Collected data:
__________

(** Lines 332-368: what [timeInterval] does after its first log line. *)
Definition timeInterval_body (cfgstr : string) (cfgdict : Dict.dict) : M unit :=
  ref <- getitem cfgdict "ref" ;;
  let (ref_chan, other_chan) := ref_other_chan ref in
  s <- getitem cfgdict "sampl" ;;
  samples <- lift (Py.int s) ;;
  write (Py.format "CONFIGURE:TINTERVAL (@%d),(@%d)"
           [Py.VInt ref_chan; Py.VInt other_chan]) ;;
  coup <- getitem cfgdict "coup" ;;
  write (Py.format "INPUT1:COUPLING %s" [Py.VStr coup]) ;;
  coup <- getitem cfgdict "coup" ;;
  write (Py.format "INPUT2:COUPLING %s" [Py.VStr coup]) ;;
  imp <- getitem cfgdict "imp" ;;
  f <- lift (Py.float_ imp) ;;
  write (Py.format "INPUT1:IMPedance %f" [Py.VFloat f]) ;;
  imp <- getitem cfgdict "imp" ;;
  f <- lift (Py.float_ imp) ;;
  write (Py.format "INPUT2:IMPedance %f" [Py.VFloat f]) ;;
  trigLevel cfgstr ;;
  write (Py.Ok "TRIG:COUNT 1") ;;
  write (Py.Ok "INIT") ;;
  repeat_n (Z.to_nat samples) (timeInterval_read cfgstr cfgdict).

(** Line 330 calls [logging.debug], and the module does not import
    [logging]. *)
Definition timeInterval (cfgstr : string) : M unit :=
  let cfgdict := parseConfig cfgstr in
  global "logging" ;;
  logger_log (Py.format "Config parsed: %s" [Py.VStr (Dict.repr cfgdict)]) ;;
  timeInterval_body cfgstr cfgdict.

End KS53230.

(** ** What [configureTrigger] decides for each key

    The four keys are checked one after the other, in the order [cnt],
    [del], [sou], [slo].  A key is absent, or valid (and its command is
    written at once), or rejected (and the call ends there). *)

Inductive verdict : Type :=
| Skip
| Emit (cmd : string)
| Reject (e : Py.exn).

Definition check_cnt (d : Dict.dict) : verdict :=
  match Dict.get "cnt" d with
  | None => Skip
  | Some v =>
      match Py.parse_int v with
      | None => Reject (Py.ValueError "invalid literal for int() with base 10")
      | Some count =>
          if (1 <=? count) && (count <=? 1000000)
          then Emit ("TRIGGer:COUNt " ++ Py.string_of_Z count)
          else Reject (Py.AttributeError
                         ("Trigger Count out of limits ("
                            ++ Py.string_of_Z count ++ ")"))
      end
  end.

Definition check_del (d : Dict.dict) : verdict :=
  match Dict.get "del" d with
  | None => Skip
  | Some v =>
      match Py.parse_int v with
      | None => Reject (Py.ValueError "invalid literal for int() with base 10")
      | Some delay =>
          if (0 <=? delay) && (delay <=? 3600)
          then Emit ("TRIGGer:DELay "
                       ++ Py.format_f 6 (Py.float_of_int delay))
          else Reject (Py.AttributeError
                         ("Trigger delay out of limits ("
                            ++ Py.string_of_Z delay ++ ")"))
      end
  end.

Definition check_sou (d : Dict.dict) : verdict :=
  match Dict.get "sou" d with
  | None => Skip
  | Some source =>
      if existsb (String.eqb source) ["imm"; "bus"; "ext"]
      then Emit ("TRIGGer:SOURce " ++ source)
      else Reject (Py.AttributeError
                     ("Trigger source not valid (" ++ source ++ ")"))
  end.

__________

ACTIVITY: An exact copy of all the records is the expected answer.

SOLUTION:
(** Lines 332-368: what [timeInterval] does after its first log line. *)
Definition timeInterval_body (cfgstr : string) (cfgdict : Dict.dict) : M unit :=
  ref <- getitem cfgdict "ref" ;;
  let (ref_chan, other_chan) := ref_other_chan ref in
  s <- getitem cfgdict "sampl" ;;
  samples <- lift (Py.int s) ;;
  write (Py.format "CONFIGURE:TINTERVAL (@%d),(@%d)"
           [Py.VInt ref_chan; Py.VInt other_chan]) ;;
  coup <- getitem cfgdict "coup" ;;
  write (Py.format "INPUT1:COUPLING %s" [Py.VStr coup]) ;;
  coup <- getitem cfgdict "coup" ;;
  write (Py.format "INPUT2:COUPLING %s" [Py.VStr coup]) ;;
  imp <- getitem cfgdict "imp" ;;
  f <- lift (Py.float_ imp) ;;
  write (Py.format "INPUT1:IMPedance %f" [Py.VFloat f]) ;;
  imp <- getitem cfgdict "imp" ;;
  f <- lift (Py.float_ imp) ;;
  write (Py.format "INPUT2:IMPedance %f" [Py.VFloat f]) ;;
  trigLevel cfgstr ;;
  write (Py.Ok "TRIG:COUNT 1") ;;
  write (Py.Ok "INIT") ;;
  repeat_n (Z.to_nat samples) (timeInterval_read cfgstr cfgdict).

(** Line 330 calls [logging.debug], and the module does not import
    [logging]. *)
Definition timeInterval (cfgstr : string) : M unit :=
  let cfgdict := parseConfig cfgstr in
  global "logging" ;;
  logger_log (Py.format "Config parsed: %s" [Py.VStr (Dict.repr cfgdict)]) ;;
  timeInterval_body cfgstr cfgdict.

End KS53230.

(** ** What [configureTrigger] decides for each key

    The four keys are checked one after the other, in the order [cnt],
    [del], [sou], [slo].  A key is absent, or valid (and its command is
    written at once), or rejected (and the call ends there). *)

Inductive verdict : Type :=
| Skip
| Emit (cmd : string)
| Reject (e : Py.exn).

Definition check_cnt (d : Dict.dict) : verdict :=
  match Dict.get "cnt" d with
  | None => Skip
  | Some v =>
      match Py.parse_int v with
      | None => Reject (Py.ValueError "invalid literal for int() with base 10")
      | Some count =>
          if (1 <=? count) && (count <=? 1000000)
          then Emit ("TRIGGer:COUNt " ++ Py.string_of_Z count)
          else Reject (Py.AttributeError
                         ("Trigger Count out of limits ("
                            ++ Py.string_of_Z count ++ ")"))
      end
  end.

Definition check_del (d : Dict.dict) : verdict :=
  match Dict.get "del" d with
  | None => Skip
  | Some v =>
      match Py.parse_int v with
      | None => Reject (Py.ValueError "invalid literal for int() with base 10")
      | Some delay =>
          if (0 <=? delay) && (delay <=? 3600)
          then Emit ("TRIGGer:DELay "
                       ++ Py.format_f 6 (Py.float_of_int delay))
          else Reject (Py.AttributeError
                         ("Trigger delay out of limits ("
                            ++ Py.string_of_Z delay ++ ")"))
      end
  end.

Definition check_sou (d : Dict.dict) : verdict :=
  match Dict.get "sou" d with
  | None => Skip
  | Some source =>
      if existsb (String.eqb source) ["imm"; "bus"; "ext"]
      then Emit ("TRIGGer:SOURce " ++ source)
      else Reject (Py.AttributeError
                     ("Trigger source not valid (" ++ source ++ ")"))
  end.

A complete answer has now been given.